Stored items:
..............................

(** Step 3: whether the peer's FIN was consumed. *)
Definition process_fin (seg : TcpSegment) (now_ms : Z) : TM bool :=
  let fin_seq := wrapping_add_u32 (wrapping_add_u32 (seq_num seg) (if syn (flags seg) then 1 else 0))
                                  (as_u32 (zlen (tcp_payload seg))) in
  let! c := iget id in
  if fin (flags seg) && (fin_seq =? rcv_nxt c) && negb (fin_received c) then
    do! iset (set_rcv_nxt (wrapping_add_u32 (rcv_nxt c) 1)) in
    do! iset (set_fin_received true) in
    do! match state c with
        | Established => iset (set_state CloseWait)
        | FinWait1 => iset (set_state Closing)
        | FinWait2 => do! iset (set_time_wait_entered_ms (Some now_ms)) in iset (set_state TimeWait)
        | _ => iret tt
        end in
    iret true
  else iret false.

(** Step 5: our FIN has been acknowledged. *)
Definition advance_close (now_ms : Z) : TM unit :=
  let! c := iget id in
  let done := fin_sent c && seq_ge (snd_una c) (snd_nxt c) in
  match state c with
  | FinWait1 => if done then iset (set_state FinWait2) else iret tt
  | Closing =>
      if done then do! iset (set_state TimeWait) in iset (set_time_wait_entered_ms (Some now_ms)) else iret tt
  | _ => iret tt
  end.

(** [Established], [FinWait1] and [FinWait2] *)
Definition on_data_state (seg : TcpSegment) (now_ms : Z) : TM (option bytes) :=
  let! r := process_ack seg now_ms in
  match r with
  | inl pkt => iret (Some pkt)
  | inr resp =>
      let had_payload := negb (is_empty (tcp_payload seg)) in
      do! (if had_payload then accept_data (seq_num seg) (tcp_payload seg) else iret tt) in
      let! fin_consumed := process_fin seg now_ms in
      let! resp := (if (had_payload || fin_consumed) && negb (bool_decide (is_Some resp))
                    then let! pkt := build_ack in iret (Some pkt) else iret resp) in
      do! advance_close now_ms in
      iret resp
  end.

..............................

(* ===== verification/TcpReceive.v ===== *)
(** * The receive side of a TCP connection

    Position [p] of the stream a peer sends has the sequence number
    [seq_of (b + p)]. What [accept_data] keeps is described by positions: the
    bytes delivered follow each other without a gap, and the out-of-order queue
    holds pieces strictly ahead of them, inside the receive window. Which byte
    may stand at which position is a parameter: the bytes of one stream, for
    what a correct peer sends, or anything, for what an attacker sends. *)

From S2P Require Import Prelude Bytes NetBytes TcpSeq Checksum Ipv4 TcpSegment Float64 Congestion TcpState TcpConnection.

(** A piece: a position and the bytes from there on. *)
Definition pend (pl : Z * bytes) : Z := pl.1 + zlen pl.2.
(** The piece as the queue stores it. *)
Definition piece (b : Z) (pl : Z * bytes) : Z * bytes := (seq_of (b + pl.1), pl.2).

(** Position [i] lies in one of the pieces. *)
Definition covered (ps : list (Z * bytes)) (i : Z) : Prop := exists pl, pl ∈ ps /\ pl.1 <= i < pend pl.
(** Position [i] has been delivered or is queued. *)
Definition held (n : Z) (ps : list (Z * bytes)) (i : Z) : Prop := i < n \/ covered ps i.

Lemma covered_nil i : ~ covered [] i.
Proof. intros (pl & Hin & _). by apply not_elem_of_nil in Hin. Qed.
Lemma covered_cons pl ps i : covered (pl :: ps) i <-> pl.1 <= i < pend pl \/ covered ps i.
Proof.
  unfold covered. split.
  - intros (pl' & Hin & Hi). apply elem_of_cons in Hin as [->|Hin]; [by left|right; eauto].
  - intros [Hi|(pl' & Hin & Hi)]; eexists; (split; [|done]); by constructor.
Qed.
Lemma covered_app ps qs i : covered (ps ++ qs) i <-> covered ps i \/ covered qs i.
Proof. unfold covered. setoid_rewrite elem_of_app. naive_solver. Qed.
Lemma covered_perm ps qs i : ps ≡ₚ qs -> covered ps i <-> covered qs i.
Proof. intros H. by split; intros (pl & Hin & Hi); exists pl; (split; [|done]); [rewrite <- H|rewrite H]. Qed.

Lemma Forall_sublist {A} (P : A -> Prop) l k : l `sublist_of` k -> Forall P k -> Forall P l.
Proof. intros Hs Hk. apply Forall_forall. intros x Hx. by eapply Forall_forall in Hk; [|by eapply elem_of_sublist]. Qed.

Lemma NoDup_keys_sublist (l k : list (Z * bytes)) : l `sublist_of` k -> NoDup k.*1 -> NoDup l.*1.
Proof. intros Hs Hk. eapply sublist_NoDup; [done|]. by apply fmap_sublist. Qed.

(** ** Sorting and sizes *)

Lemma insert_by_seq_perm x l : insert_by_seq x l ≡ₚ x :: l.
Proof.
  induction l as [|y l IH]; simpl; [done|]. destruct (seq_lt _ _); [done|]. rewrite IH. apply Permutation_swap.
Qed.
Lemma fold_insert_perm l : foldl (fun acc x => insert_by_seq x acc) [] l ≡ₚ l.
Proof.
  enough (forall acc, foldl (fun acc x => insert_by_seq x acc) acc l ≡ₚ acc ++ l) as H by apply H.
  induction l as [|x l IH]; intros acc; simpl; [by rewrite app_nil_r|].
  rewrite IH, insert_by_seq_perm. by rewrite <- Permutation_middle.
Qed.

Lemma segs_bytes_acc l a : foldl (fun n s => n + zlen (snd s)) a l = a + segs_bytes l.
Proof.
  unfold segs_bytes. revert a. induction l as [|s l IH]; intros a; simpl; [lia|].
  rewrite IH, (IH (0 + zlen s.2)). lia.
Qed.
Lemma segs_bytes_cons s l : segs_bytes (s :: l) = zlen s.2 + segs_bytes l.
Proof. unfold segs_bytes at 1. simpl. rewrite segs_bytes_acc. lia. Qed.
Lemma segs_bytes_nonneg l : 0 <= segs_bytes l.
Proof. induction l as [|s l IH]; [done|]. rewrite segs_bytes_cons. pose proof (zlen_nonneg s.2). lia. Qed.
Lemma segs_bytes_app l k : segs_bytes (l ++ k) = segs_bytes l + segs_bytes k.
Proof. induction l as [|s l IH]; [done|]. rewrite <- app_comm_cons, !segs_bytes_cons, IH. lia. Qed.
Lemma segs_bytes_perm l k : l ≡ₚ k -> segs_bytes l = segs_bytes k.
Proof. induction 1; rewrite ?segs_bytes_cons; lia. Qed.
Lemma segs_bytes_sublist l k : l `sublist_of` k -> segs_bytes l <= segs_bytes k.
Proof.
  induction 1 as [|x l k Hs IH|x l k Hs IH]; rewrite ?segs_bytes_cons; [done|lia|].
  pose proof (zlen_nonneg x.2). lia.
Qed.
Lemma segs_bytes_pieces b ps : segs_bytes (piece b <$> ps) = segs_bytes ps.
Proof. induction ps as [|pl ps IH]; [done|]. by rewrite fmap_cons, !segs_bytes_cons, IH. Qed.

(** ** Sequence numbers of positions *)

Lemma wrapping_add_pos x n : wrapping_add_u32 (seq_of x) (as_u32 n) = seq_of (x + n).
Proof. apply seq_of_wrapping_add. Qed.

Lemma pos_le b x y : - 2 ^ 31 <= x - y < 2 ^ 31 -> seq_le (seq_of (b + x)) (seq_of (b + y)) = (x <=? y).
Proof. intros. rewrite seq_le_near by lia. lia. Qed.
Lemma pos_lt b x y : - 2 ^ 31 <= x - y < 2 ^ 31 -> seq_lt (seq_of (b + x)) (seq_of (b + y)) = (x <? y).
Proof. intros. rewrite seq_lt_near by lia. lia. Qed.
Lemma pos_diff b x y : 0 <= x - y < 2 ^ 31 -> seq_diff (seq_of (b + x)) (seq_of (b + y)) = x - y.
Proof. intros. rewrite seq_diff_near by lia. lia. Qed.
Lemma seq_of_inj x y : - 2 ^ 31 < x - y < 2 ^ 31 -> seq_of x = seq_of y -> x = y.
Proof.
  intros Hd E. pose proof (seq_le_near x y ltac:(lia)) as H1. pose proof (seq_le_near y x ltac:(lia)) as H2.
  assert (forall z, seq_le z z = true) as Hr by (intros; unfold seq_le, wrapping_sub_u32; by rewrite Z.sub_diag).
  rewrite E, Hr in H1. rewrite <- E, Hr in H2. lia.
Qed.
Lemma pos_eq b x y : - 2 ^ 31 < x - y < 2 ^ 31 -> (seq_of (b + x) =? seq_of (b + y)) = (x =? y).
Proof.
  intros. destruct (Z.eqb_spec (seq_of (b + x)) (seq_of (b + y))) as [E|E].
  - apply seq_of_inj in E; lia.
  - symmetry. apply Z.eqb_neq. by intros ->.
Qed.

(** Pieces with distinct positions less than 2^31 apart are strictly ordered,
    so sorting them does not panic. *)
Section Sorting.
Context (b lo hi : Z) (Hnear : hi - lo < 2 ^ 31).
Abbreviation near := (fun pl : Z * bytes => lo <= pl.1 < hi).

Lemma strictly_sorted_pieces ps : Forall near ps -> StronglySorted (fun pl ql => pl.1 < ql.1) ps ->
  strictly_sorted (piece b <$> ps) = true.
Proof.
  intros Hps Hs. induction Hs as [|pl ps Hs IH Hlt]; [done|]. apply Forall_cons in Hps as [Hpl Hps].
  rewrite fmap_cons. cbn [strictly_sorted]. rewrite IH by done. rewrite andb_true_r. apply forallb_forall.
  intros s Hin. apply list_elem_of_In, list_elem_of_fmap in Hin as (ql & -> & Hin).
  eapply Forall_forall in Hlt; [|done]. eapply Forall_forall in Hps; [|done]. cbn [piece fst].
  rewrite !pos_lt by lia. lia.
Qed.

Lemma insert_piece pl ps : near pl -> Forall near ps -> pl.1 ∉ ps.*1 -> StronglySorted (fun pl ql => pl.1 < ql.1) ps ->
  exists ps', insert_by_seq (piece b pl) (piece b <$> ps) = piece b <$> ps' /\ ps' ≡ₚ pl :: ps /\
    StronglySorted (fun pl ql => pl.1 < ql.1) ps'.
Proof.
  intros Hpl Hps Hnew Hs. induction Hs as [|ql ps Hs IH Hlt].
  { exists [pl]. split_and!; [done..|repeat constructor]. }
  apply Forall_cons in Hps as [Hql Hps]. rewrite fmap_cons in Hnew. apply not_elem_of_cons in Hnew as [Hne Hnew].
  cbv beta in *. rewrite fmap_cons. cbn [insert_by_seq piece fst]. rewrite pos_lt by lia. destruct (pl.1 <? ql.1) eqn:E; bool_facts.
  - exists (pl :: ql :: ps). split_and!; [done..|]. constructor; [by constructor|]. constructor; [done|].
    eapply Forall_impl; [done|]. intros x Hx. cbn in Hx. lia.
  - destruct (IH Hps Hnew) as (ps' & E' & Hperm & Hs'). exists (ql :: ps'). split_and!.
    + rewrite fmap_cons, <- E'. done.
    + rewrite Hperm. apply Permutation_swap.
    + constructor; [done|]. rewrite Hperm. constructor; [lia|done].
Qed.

..............................

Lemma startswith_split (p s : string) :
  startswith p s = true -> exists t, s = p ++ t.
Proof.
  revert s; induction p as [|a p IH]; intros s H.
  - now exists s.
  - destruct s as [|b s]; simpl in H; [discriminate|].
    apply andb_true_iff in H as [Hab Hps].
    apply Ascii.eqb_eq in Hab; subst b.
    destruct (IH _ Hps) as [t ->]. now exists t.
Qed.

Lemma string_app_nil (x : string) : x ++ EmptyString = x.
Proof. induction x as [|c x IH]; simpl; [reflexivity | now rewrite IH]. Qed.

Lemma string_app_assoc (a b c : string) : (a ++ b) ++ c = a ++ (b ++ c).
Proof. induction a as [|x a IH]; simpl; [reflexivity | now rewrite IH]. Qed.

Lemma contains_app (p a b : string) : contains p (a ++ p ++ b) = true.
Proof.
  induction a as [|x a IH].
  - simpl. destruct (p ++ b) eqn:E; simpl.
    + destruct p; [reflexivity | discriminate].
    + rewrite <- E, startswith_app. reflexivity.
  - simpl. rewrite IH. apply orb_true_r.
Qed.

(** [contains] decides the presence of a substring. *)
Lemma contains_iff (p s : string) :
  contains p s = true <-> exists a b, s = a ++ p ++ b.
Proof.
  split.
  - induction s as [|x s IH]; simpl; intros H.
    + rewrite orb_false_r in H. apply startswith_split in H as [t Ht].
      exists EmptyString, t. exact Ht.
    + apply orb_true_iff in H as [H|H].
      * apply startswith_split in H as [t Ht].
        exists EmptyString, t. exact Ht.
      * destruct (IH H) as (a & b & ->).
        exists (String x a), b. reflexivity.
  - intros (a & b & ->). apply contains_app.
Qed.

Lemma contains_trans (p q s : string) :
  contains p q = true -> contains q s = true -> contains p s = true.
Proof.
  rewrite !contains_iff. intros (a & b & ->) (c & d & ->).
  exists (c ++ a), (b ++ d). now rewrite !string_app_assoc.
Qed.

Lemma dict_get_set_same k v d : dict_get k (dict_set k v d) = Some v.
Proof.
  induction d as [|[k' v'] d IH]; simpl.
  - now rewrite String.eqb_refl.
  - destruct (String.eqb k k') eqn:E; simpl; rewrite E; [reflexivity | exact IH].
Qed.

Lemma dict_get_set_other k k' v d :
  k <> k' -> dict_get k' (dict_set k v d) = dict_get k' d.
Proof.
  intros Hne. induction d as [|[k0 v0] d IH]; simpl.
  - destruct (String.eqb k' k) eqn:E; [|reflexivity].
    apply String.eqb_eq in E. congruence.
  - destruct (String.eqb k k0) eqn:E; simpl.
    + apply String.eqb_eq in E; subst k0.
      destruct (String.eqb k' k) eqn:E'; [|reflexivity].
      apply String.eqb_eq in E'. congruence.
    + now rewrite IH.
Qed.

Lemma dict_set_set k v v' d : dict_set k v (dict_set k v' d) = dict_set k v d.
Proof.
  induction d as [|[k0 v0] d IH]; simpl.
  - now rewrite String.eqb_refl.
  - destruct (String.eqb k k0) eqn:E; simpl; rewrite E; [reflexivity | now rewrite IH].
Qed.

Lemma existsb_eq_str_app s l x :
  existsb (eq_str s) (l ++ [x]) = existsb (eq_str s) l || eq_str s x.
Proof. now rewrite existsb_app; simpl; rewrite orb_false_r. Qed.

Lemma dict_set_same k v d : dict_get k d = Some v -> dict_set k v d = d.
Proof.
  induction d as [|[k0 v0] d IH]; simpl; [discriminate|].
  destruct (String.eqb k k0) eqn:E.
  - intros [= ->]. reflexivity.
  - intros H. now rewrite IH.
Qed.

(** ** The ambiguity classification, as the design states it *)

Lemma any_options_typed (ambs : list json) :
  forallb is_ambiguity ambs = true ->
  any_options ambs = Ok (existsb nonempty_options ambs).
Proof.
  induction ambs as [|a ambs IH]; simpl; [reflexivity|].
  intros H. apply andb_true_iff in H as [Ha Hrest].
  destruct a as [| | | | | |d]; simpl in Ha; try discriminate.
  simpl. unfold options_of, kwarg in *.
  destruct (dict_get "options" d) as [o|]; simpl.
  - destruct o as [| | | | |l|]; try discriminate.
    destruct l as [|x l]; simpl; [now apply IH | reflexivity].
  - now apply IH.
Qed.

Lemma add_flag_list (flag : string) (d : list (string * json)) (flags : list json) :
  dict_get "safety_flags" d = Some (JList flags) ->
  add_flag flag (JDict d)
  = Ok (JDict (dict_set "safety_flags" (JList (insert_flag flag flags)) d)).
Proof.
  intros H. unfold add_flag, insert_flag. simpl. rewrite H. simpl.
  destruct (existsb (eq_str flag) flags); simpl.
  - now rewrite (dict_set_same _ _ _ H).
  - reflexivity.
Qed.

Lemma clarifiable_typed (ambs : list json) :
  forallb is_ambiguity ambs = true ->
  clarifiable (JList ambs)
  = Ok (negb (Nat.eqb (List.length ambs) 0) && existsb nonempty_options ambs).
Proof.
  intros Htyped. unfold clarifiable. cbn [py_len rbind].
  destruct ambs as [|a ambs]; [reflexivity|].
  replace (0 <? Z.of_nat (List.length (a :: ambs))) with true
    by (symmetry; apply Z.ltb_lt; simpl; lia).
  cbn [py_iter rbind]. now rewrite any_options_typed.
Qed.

..............................

■ **TASK**: Go over the data above and copy every line that has the word "EmptyString" in it.

■ **EXERCISE OUTPUT**:
Lemma string_app_nil (x : string) : x ++ EmptyString = x.
      exists EmptyString, t. exact Ht.
        exists EmptyString, t. exact Ht.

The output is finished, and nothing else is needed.